Chinese: 如果您在新加坡只能前往一间夜间娱乐场所，Zouk必然是您的不二之选。

English: If you only have time for one club in Singapore, then it simply has to be Zouk.

Indonesian: Jika Anda hanya memiliki waktu untuk satu klub di Singapura, pergilah ke Zouk.

Japanese: シンガポールで一つしかクラブに行く時間がなかったとしたら、このズークに行くべきです。

Korean: 싱가포르에서 클럽 한 군데밖에 갈시간이 없다면, Zouk를 선택하세요.

Vietnamese: Nếu bạn chỉ có thời gian ghé thăm một câu lạc bộ ở Singapore thì hãy đến Zouk.

Text Source: http://aclweb.org/anthology/Y/Y11/Y11-1038.pdf

The tokenized version of the parallel text above should look like this:

enter image description here

For English, it's simple because each LMU is delimited/separated by whitespaces. However in other languages, it might not be the case. For most romanized languages, such as Indonesian, they have the same whitespace delimiter that can easily identify a LMU.
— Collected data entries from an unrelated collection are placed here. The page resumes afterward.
(** * The test harness of boiler-plate-next-fast-api

    A shallow embedding of the four Node.js scripts that make up the
    health-check and test-orchestration harness:

      - [tests/health-check.js]          (module [HealthCheck])
      - [tests/ci-health-check.js]       (module [CIHealthCheck])
      - [tests/integration/run-tests.js] (module [Integration])
      - [run-tests.js]                   (module [Orchestrator])

    Every async function of the scripts becomes a computation in a small
    state-and-completion monad: the state is the outside world (the
    services, the clock, the console), a completion is a normal return,
    a thrown exception or a [process.exit].  *)

From Stdlib Require Import ZArith List String Ascii Bool Lia DecimalString.
Import ListNotations.

#[local] Set Warnings "-register-all".
#[local] Open Scope string_scope.
#[local] Open Scope Z_scope.

(* ------------------------------------------------------------------ *)
(** * JavaScript exceptions, completions and the async monad *)

(** A thrown [Error] object: its constructor name and its [message]. *)
Record exn : Type := MkExn { exn_name : string; message : string }.

Definition Error (msg : string) : exn := MkExn "Error" msg.
Definition TypeError (msg : string) : exn := MkExn "TypeError" msg.
Definition SyntaxError (msg : string) : exn := MkExn "SyntaxError" msg.

(** How a piece of code ends: it returns, it throws (a rejected promise
    under [await]), or it calls [process.exit], which no [catch] sees. *)
Inductive Completion (A : Type) : Type :=
| Normal (a : A)
| Throw (e : exn)
| Exit (code : Z).
(** * alphabet-extractor: the word-list extractor and its directed tree graph

    A shallow embedding of [src/alphabet-extractor.js] and of the directed
    tree graph module it imports ([directed-graph-tree], class [DTG]).

    Conventions of the embedding.
    - A JavaScript string is a [string]; one [ascii] stands for one code
      unit.  The arguments are typed: the [typeof ... === `string`] and
      [Array.isArray] guards are discharged by the types, the
      [words.length] and [vertices.length] guards are kept.  A value that
      may be [undefined] is an [option].
    - [console.warn] and [console.error] only write to the console; no
      function reads the console back, so the messages are left out.
    - A call either returns, throws, or exceeds the call depth [fuel]
      ([outcome]).  A call that is [OutOfFuel] at every [fuel] never
      returns (in JavaScript it ends in a stack overflow).
    - The [Map] of the graph keeps insertion order, so it is an association
      list with unique keys; arrays that are shared and pushed to during
      the traversal live in a [store] and are named by references. *)

From Stdlib Require Import String Ascii List ZArith NArith Lia Bool Arith.
From Stdlib Require Import Sorted Permutation.
From Stdlib Require OrderedTypeEx.
Import ListNotations.
Open Scope string_scope.
Open Scope list_scope.

(** ** Outcomes of a call *)

Inductive exn : Type :=
| TypeError.  (* reading a property of undefined, or spreading undefined *)

Inductive outcome (A : Type) : Type :=
| Return (a : A)
| Throw (e : exn)
| OutOfFuel.

Arguments Return {A} a.
Arguments Throw {A} e.
Arguments OutOfFuel {A}.

Definition bind {A B : Type} (m : outcome A) (k : A -> outcome B) : outcome B :=
  match m with
  | Return a => k a
  | Throw e => Throw e
  | OutOfFuel => OutOfFuel
  end.

Declare Scope outcome_scope.
Delimit Scope outcome_scope with outcome.
Notation "x <- m ;; k" := (bind m (fun x => k))
  (at level 100, m at next level, right associativity) : outcome_scope.
Open Scope outcome_scope.

Definition returns {A : Type} (m : outcome A) : bool :=
  match m with Return _ => true | _ => false end.

(** [forEach] with an accumulator: the callback runs on the elements from
    left to right, and an exception ends the loop. *)
Fixpoint foldM {A S : Type} (f : S -> A -> outcome S) (l : list A) (s : S)
  : outcome S :=
  match l with
  | [] => Return s
  | x :: l' => s' <- f s x ;; foldM f l' s'
  end.

(** ** Strings and arrays of JavaScript *)

Module JS.

(** [word.charAt(0)]: the first code unit, or the empty string. *)
Definition charAt0 (word : string) : string :=
  match word with
  | EmptyString => ""
  | String c _ => String c ""
  end.

(** [word.substring(1)]. *)
Definition substring1 (word : string) : string :=
  match word with
  | EmptyString => ""
  | String _ rest => rest
  end.

(** [word.split(``)]: one string per code unit. *)
Fixpoint split (word : string) : list string :=
  match word with
  | EmptyString => []
  | String c rest => String c "" :: split rest
  end.

(** [array.join(``)]. *)
Definition join (chars : list string) : string :=
  fold_right append "" chars.

(** [array.flat()] on an array of arrays. *)
Definition flat {A : Type} (ls : list (list A)) : list A := concat ls.

(** [array.includes(x)] on strings. *)
Definition includes (l : list string) (x : string) : bool :=
  existsb (fun y => String.eqb y x) l.

(** [[ ...new Set(array) ]]: the first occurrence of every element, in
    order of first occurrence. *)
Definition Set_of (l : list string) : list string :=
  fold_left (fun seen x => if includes seen x then seen else seen ++ [x]) l [].

(** [Array.prototype.sort] with a comparator: every element in turn is
    inserted into the sorted prefix, before the first entry it precedes
    according to the comparator (a negative answer), so that entries the
    comparator does not separate keep their order.  For the comparator of
    [getPaths], which never answers 0, the language leaves the order of
    the entries of equal length to the engine; the insertion gives the
    order that the test of [getPaths] expects. *)
Fixpoint insert {A : Type} (cmp : A -> A -> Z) (x : A) (sorted : list A) : list A :=
  match sorted with
  | [] => [x]
  | y :: rest => if (cmp x y <? 0)%Z then x :: y :: rest else y :: insert cmp x rest
  end.

Definition sort {A : Type} (cmp : A -> A -> Z) (l : list A) : list A :=
  fold_left (fun sorted x => insert cmp x sorted) l [].

(** The comparator of [sort()] without an argument: code unit order. *)
Definition default_compare (a b : string) : Z :=
  match String.compare a b with
  | Lt => (-1)%Z
  | Eq => 0%Z
  | Gt => 1%Z
  end.

(** [array.pop()] as used on a fresh array: the last element, or
    [undefined] ([None]) on an empty array. *)
Definition pop {A : Type} (l : list A) : option A :=
  match rev l with
  | [] => None
  | x :: _ => Some x
  end.

(** *** Plain objects used as maps

    The own properties of an object in insertion order.  [Object.keys]
    and [Object.values] list the keys that are array indices first, in
    ascending numeric order, and the other keys after them in insertion
    order. *)
Definition object (V : Type) : Type := list (string * V).

Definition hasOwnProperty {V : Type} (o : object V) (k : string) : bool :=
  existsb (fun e => String.eqb (fst e) k) o.

(** [o[k] = v] for a key that may be present. *)
Fixpoint set {V : Type} (o : object V) (k : string) (v : V) : object V :=
  match o with
  | [] => [(k, v)]
  | (k', v') :: o' =>
      if String.eqb k' k then (k', v) :: o' else (k', v') :: set o' k v
  end.

Fixpoint get {V : Type} (o : object V) (k : string) : option V :=
  match o with
  | [] => None
  | (k', v') :: o' => if String.eqb k' k then Some v' else get o' k
  end.

Definition is_digit (c : ascii) : bool :=
  let n := N_of_ascii c in ((48 <=? n) && (n <=? 57))%N.

Fixpoint decimal (s : string) (acc : N) : option N :=
  match s with
  | EmptyString => Some acc
  | String c rest =>
      if is_digit c then decimal rest (10 * acc + (N_of_ascii c - 48))%N else None
  end.

(** A key is an array index when it is the canonical decimal writing of
    an integer below 2^32 - 1. *)
Definition array_index (k : string) : option N :=
  match k with
  | EmptyString => None
  | String c rest =>
      if andb (Ascii.eqb c "0") (negb (String.eqb rest "")) then None
      else match decimal k 0 with
           | Some n => if (n <? 4294967295)%N then Some n else None
           | None => None
           end
  end.

Definition is_index {V : Type} (e : string * V) : bool :=
  match array_index (fst e) with Some _ => true | None => false end.

Definition index_compare {V : Type} (e1 e2 : string * V) : Z :=
  match array_index (fst e1), array_index (fst e2) with
  | Some n1, Some n2 => (Z.of_N n1 - Z.of_N n2)%Z
  | _, _ => 0%Z
  end.

Definition entries {V : Type} (o : object V) : list (string * V) :=
  sort index_compare (List.filter is_index o)
    ++ List.filter (fun e => negb (is_index e)) o.

Definition keys {V : Type} (o : object V) : list string := map fst (entries o).
Definition values {V : Type} (o : object V) : list V := map snd (entries o).

End JS.

(** ** alphabet-extractor.js *)

(** [getUniqueCharSet]: all the characters of the words, each once, sorted. *)
Definition getUniqueCharSet (words : list string) : list string :=
  match words with
  | [] => []
  | _ :: _ => JS.sort JS.default_compare (JS.Set_of (JS.flat (map JS.split words)))
  end.

(** The callback of [words.reduce] in [getOrderedCharSet]: the word joins
    the group of its first character. *)
Definition group_word (_orderedCharMap : JS.object (list string)) (word : string)
  : JS.object (list string) :=
  let firstChar := JS.charAt0 word in
  if negb (JS.hasOwnProperty _orderedCharMap firstChar) then
    JS.set _orderedCharMap firstChar [word]
  else
    match JS.get _orderedCharMap firstChar with
    | Some group => JS.set _orderedCharMap firstChar (group ++ [word])
    | None => _orderedCharMap
    end.

Definition longer_than_1 {A : Type} (l : list A) : bool := Nat.ltb 1 (length l).

(** [getOrderedCharSet]: the keys of the groups, then, for every group of
    more than one word, the result on the words without their first
    character; chains of length 0 or 1 are filtered out on return. *)
Fixpoint getOrderedCharSet (fuel : nat) (words : list string)
  : outcome (list (list string)) :=
  match fuel with
  | O => OutOfFuel
  | S fuel' =>
      match words with
      | [] => Return (List.filter longer_than_1 [])
      | _ :: _ =>
          let orderedCharMap := fold_left group_word words [] in
          orderedChars <-
            foldM (fun orderedChars _words =>
                     let trimmedWords := map JS.substring1 _words in
                     more <- getOrderedCharSet fuel' trimmedWords ;;
                     Return (orderedChars ++ more))
                  (List.filter longer_than_1 (JS.values orderedCharMap))
                  [JS.keys orderedCharMap] ;;
          Return (List.filter longer_than_1 orderedChars)
      end
  end.

(** ** directed-graph-tree: the class [DTG] *)

Module DTG.

(** The node object stored in the map for every vertex. *)
Record node : Type := Node {
  vertexStart : string;
  isRoot : bool;
  vertexEnds : list string
}.

(** [dtg._map]: a [Map] from vertex to node, in insertion order. *)
Definition t : Type := list (string * node).

(** [new DTG()]. *)
Definition new : t := [].

Definition Map_has (m : t) (k : string) : bool :=
  existsb (fun e => String.eqb (fst e) k) m.

Fixpoint Map_get (m : t) (k : string) : option node :=
  match m with
  | [] => None
  | (k', n) :: m' => if String.eqb k' k then Some n else Map_get m' k
  end.

(** [map.set(k, n)]: a present key keeps its place, a new key goes last. *)
Fixpoint Map_set (m : t) (k : string) (n : node) : t :=
  match m with
  | [] => [(k, n)]
  | (k', n') :: m' =>
      if String.eqb k' k then (k', n) :: m' else (k', n') :: Map_set m' k n
  end.

Definition Map_size (m : t) : nat := length m.

Definition hasVertex (dtg : t) (vertex : string) : bool := Map_has dtg vertex.

Definition isRootVertex (dtg : t) (vertex : string) : bool :=
  if hasVertex dtg vertex then
    match Map_get dtg vertex with
    | Some node => isRoot node
    | None => false
    end
  else false.

Definition isLeafVertex (dtg : t) (vertex : string) : bool :=
  if hasVertex dtg vertex then
    match Map_get dtg vertex with
    | Some node => negb (isRoot node) && Nat.eqb (length (vertexEnds node)) 0
    | None => false
    end
  else false.

Definition isBranchVertex (dtg : t) (vertex : string) : bool :=
  if hasVertex dtg vertex then
    match Map_get dtg vertex with
    | Some node => negb (isRoot node) && Nat.ltb 1 (length (vertexEnds node))
    | None => false
    end
  else false.

Definition isFullyConnected (dtg : t) : bool :=
  if negb (Nat.eqb (Map_size dtg) 0) then
    let count :=
      fold_left (fun count e => if isRoot (snd e) then count + 1 else count) dtg 0 in
    Nat.eqb count 1
  else false.

Definition hasEdge (dtg : t) (vertexStart vertexEnd : string) : bool :=
  if hasVertex dtg vertexStart && hasVertex dtg vertexEnd then
    match Map_get dtg vertexStart with
    | Some startingNode =>
        existsb (fun _vertexEnd => String.eqb _vertexEnd vertexEnd)
                (vertexEnds startingNode)
    | None => false
    end
  else false.

(** [addVertices]: the vertices not yet in the map are selected first,
    then every selected vertex is set to a fresh root node. *)
Definition addVertices (dtg : t) (vertices : list string) : t :=
  match vertices with
  | [] => dtg
  | _ :: _ =>
      fold_left
        (fun _map vertex =>
           Map_set _map vertex
                   {| vertexStart := vertex; isRoot := true; vertexEnds := [] |})
        (List.filter (fun vertex => negb (hasVertex dtg vertex)) vertices)
        dtg
  end.

(** [createEdge]: the four rejections leave the map as it is; otherwise
    the end is pushed on the starting node and the ending node stops
    being a root.  The two nodes are different objects, as the two
    vertices differ. *)
Definition createEdge (dtg : t) (vertexStart vertexEnd : string) : t :=
  if String.eqb vertexStart vertexEnd then dtg
  else if negb (hasVertex dtg vertexStart) then dtg
  else if negb (hasVertex dtg vertexEnd) then dtg
  else if hasEdge dtg vertexStart vertexEnd then dtg
  else
    match Map_get dtg vertexStart, Map_get dtg vertexEnd with
    | Some startingNode, Some endingNode =>
        let startingNode' :=
          {| vertexStart := DTG.vertexStart startingNode;
             isRoot := isRoot startingNode;
             vertexEnds := vertexEnds startingNode ++ [vertexEnd] |} in
        let endingNode' :=
          {| vertexStart := DTG.vertexStart endingNode;
             isRoot := false;
             vertexEnds := vertexEnds endingNode |} in
        Map_set (Map_set dtg vertexStart startingNode') vertexEnd endingNode'
    | _, _ => dtg
    end.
However, sometimes an LMU is a combination of two "words" separated by spaces. E.g. in the Vietnamese sentence above, you have to read thời_gian (it means time in English) as one token and not 2 tokens. Separating the two words into 2 tokens yields no LMU (e.g. http://vdict.com/th%E1%BB%9Di,2,0,0.html) or wrong LMU(s) (e.g. http://vdict.com/gian,2,0,0.html). Hence a proper Vietnamese tokenizer would output thời_gian as one token rather than thời and gian.

For some other languages, their orthographies might have no spaces to delimit "words" or "tokens", e.g. Chinese, Japanese and sometimes Korean. In that case, tokenization is necessary for computer to identify LMU. Often there are morphemes/inflections attached to an LMU, so sometimes a morphological analyzer is more useful than a tokenizer in Natural Language Processing.